Karen Wade, who runs the state’s apprenticeship and training programs for the DOL, is beyond thrilled that the new apprenticeship program gives West Virginia women the opportunity to make more inroads into the male-dominated field of brewing. As one of many children from a very large, poor family, Wade herself took advantage of an apprenticeship program to enter another male-dominated field — construction. 

“Apprenticeship is one of the greatest tools in the world,” she says, after remarking on her amazement to learn at the beginning of the brewing partnership that West Virginians make beer. “There are a lot of laid off coal miners and individuals coming out of college not able to find work in their field of study. It’s a win-win for everybody.”

“I think the apprenticeship is an amazing opportunity to get hands-on instruction on the job from people in a very competitive industry,” adds Greenbrier Valley sales and marketing director Alex Durand. “You need some academic study, but a majority is learned by experience in this trade.”

But as one of the biggest breweries in the state, Greenbrier could end up paying $93,600 per year in state taxes on the 3,400 barrels it produces each year if the governor’s bill passes. That’s after initially losing 45% of its business to bar closures during the pandemic.
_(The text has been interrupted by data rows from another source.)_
(** What may happen and need not: a signal (or the parent context's end), and a task that
    returns by itself, with an error or without. *)
Inductive env_step : RunState -> RunState -> Prop :=
| env_signal s :
    canceled s = false ->
    env_step s (mkRun true (tasks s) (groupErr s) (stopper s) (exitFlag s) (log s))
| env_task s i r : tasks s !! i = Some None -> env_step s (endTask s i r).

(** What the program does: the stop goroutine, whose calls return; and what the tasks
    promise, a server that its [Start] returns once its [Stop] was called, the others that
    they return when the group's context is done. *)
Inductive run_step : RunState -> RunState -> Prop :=
| step_server s i p r :
    tasks s !! i = Some None -> taskKinds !! i = Some (TServer p) -> In (EvStop p) (log s) -> run_step s (endTask s i r)
| step_context s i r :
    tasks s !! i = Some None -> taskKinds !! i = Some TContext -> stopRequested s = true -> run_step s (endTask s i r)
| step_begin s :
    stopper s = Waiting -> stopRequested s = true ->
    run_step s (mkRun (canceled s) (tasks s) (groupErr s) (if exitFlag s then Stopped else Stopping 0 None) true (log s))
| step_call s k err ev r :
    stopper s = Stopping k err -> preStop !! k = Some ev ->
    run_step s (mkRun (canceled s) (tasks s) (groupErr s) (Stopping (S k) r) (exitFlag s) (log s ++ [ev]))
| step_end s k err :
    stopper s = Stopping k err -> preStop !! k = None ->
    run_step s (mkRun (canceled s) (tasks s) (orFirst (groupErr s) err) Stopped (exitFlag s) (log s)).

Definition step (s s' : RunState) : Prop := env_step s s' \/ run_step s s'.

(** [errGroup.Wait] returns: every goroutine has. *)
Definition returned (s : RunState) : Prop := Forall (fun t => t <> None) (tasks s) /\ stopper s = Stopped.

(** The service was asked to stop: a signal, or a task that failed. *)
Definition asked (s : RunState) : Prop := canceled s = true \/ exists i e, tasks s !! i = Some (Some (Some e)).

(** What holds on the way: the calls made are a prefix of [preStop], nothing is
    stopped unasked, and no error of a task is lost. *)
Record run_ok (s : RunState) : Prop := {
  run_log : match stopper s with
            | Waiting => log s = [] /\ exitFlag s = false /\ (stopRequested s = true -> asked s)
            | Stopping k _ => log s = take k preStop /\ asked s
            | Stopped => log s = preStop /\ asked s
            end;
  run_err : groupErr s = None -> forall i e, tasks s !! i <> Some (Some (Some e));
  run_count : length (tasks s) = length taskKinds;
}.

Lemma orFirst_None (a b : option error) : orFirst a b = None <-> a = None /\ b = None.
Proof. destruct a, b; naive_solver. Qed.

Lemma asked_requested (s : RunState) : run_ok s -> asked s -> stopRequested s = true.
Proof.
  intros [_ He _] [Hc|(i & e & Hi)]; unfold stopRequested; [by rewrite Hc|].
  destruct (groupErr s) eqn:Eg; [by rewrite orb_true_r|]. by destruct (He eq_refl i e).
Qed.

(** A task that is done stays done. *)
Lemma asked_endTask (s : RunState) (i : nat) (r : option error) : tasks s !! i = Some None -> asked s -> asked (endTask s i r).
Proof.
  intros Hi [Hc|(j & e & Hj)]; [by left|right]. exists j, e. cbn [endTask tasks].
  rewrite list_lookup_insert_ne; [done|]. intros ->. congruence.
Qed.

Lemma endTask_ok (s : RunState) (i : nat) (r : option error) : tasks s !! i = Some None -> run_ok s -> run_ok (endTask s i r).
Proof.
  intros Hi [Hl He Hc]. pose proof (asked_endTask s i r Hi) as Hmono. split.
  - change (stopper (endTask s i r)) with (stopper s). change (log (endTask s i r)) with (log s).
    change (exitFlag (endTask s i r)) with (exitFlag s).
    destruct (stopper s); [|naive_solver..]. destruct Hl as (-> & -> & Hr). repeat (split; [done|]).
    unfold stopRequested in *. cbn [endTask canceled groupErr]. destruct (canceled s) eqn:Ec; [by left|]. cbn [orb].
    destruct (groupErr s) as [e|]; cbn [orFirst]; [intros _; apply Hmono; by apply Hr|].
    destruct r as [e|]; [|done]. intros _. right. exists i, e. cbn [endTask tasks].
    apply list_lookup_insert_eq. by eapply lookup_lt_Some.
  - cbn [endTask tasks groupErr]. intros [Hg ->]%orFirst_None j e. destruct (decide (j = i)) as [->|Hne].
    + by rewrite list_lookup_insert_eq by (by eapply lookup_lt_Some).
    + rewrite list_lookup_insert_ne by done. by apply He.
  - cbn. by rewrite length_insert.
Qed.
The governor’s office did not respond to a request for comment before publication. Fox, however, is watching the legislation nervously as she learns the skills she’ll use in what she hopes will be her next job. 

“The more exposure this program gets the better it’s going to be,” she says. “There are enough breweries looking for good brewers. But if the bill goes through, a lot of breweries in West Virginia are going to struggle. My career in this industry could be over in the next few weeks.”